### Exercise materials
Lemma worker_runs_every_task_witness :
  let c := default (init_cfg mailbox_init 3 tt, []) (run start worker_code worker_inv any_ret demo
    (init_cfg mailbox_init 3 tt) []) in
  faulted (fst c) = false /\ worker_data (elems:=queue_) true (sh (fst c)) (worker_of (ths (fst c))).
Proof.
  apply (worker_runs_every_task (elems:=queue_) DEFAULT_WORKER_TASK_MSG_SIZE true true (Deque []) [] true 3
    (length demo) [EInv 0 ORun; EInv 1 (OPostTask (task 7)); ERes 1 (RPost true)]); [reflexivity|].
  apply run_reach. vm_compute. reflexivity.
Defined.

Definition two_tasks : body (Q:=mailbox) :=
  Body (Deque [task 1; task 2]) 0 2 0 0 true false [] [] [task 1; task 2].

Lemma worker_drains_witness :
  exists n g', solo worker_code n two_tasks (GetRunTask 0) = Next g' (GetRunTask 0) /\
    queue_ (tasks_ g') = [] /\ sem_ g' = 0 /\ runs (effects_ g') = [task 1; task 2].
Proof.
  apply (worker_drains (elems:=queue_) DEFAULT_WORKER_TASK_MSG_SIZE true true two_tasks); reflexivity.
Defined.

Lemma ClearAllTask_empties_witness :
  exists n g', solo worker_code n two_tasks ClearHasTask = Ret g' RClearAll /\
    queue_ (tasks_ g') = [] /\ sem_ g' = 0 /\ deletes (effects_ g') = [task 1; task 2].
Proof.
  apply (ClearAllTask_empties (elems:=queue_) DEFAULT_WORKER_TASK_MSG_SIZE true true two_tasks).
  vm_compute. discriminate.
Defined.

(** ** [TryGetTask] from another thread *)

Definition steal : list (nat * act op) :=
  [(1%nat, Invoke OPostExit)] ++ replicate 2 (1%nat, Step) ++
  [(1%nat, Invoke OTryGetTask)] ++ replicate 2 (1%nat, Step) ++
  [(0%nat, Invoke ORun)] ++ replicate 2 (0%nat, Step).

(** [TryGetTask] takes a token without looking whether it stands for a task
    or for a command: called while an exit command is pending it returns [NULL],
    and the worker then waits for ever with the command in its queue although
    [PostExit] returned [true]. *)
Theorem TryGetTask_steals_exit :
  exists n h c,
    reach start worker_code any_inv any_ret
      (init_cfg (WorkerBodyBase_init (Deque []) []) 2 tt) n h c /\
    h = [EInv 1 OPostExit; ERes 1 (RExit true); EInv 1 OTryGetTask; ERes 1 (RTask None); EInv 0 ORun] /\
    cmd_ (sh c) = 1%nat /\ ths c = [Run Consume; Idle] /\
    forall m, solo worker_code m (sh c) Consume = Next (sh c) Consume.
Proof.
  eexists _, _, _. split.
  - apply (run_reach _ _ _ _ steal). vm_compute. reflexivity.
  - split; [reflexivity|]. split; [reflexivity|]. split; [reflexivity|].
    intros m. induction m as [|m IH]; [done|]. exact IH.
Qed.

### Exercise goal
The whole listing is to be transcribed exactly.

### Final answer
Lemma worker_runs_every_task_witness :
  let c := default (init_cfg mailbox_init 3 tt, []) (run start worker_code worker_inv any_ret demo
    (init_cfg mailbox_init 3 tt) []) in
  faulted (fst c) = false /\ worker_data (elems:=queue_) true (sh (fst c)) (worker_of (ths (fst c))).
Proof.
  apply (worker_runs_every_task (elems:=queue_) DEFAULT_WORKER_TASK_MSG_SIZE true true (Deque []) [] true 3
    (length demo) [EInv 0 ORun; EInv 1 (OPostTask (task 7)); ERes 1 (RPost true)]); [reflexivity|].
  apply run_reach. vm_compute. reflexivity.
Defined.

Definition two_tasks : body (Q:=mailbox) :=
  Body (Deque [task 1; task 2]) 0 2 0 0 true false [] [] [task 1; task 2].

Lemma worker_drains_witness :
  exists n g', solo worker_code n two_tasks (GetRunTask 0) = Next g' (GetRunTask 0) /\
    queue_ (tasks_ g') = [] /\ sem_ g' = 0 /\ runs (effects_ g') = [task 1; task 2].
Proof.
  apply (worker_drains (elems:=queue_) DEFAULT_WORKER_TASK_MSG_SIZE true true two_tasks); reflexivity.
Defined.

Lemma ClearAllTask_empties_witness :
  exists n g', solo worker_code n two_tasks ClearHasTask = Ret g' RClearAll /\
    queue_ (tasks_ g') = [] /\ sem_ g' = 0 /\ deletes (effects_ g') = [task 1; task 2].
Proof.
  apply (ClearAllTask_empties (elems:=queue_) DEFAULT_WORKER_TASK_MSG_SIZE true true two_tasks).
  vm_compute. discriminate.
Defined.

(** ** [TryGetTask] from another thread *)

Definition steal : list (nat * act op) :=
  [(1%nat, Invoke OPostExit)] ++ replicate 2 (1%nat, Step) ++
  [(1%nat, Invoke OTryGetTask)] ++ replicate 2 (1%nat, Step) ++
  [(0%nat, Invoke ORun)] ++ replicate 2 (0%nat, Step).

(** [TryGetTask] takes a token without looking whether it stands for a task
    or for a command: called while an exit command is pending it returns [NULL],
    and the worker then waits for ever with the command in its queue although
    [PostExit] returned [true]. *)
Theorem TryGetTask_steals_exit :
  exists n h c,
    reach start worker_code any_inv any_ret
      (init_cfg (WorkerBodyBase_init (Deque []) []) 2 tt) n h c /\
    h = [EInv 1 OPostExit; ERes 1 (RExit true); EInv 1 OTryGetTask; ERes 1 (RTask None); EInv 0 ORun] /\
    cmd_ (sh c) = 1%nat /\ ths c = [Run Consume; Idle] /\
    forall m, solo worker_code m (sh c) Consume = Next (sh c) Consume.
Proof.
  eexists _, _, _. split.
  - apply (run_reach _ _ _ _ steal). vm_compute. reflexivity.
  - split; [reflexivity|]. split; [reflexivity|]. split; [reflexivity|].
    intros m. induction m as [|m IH]; [done|]. exact IH.
Qed.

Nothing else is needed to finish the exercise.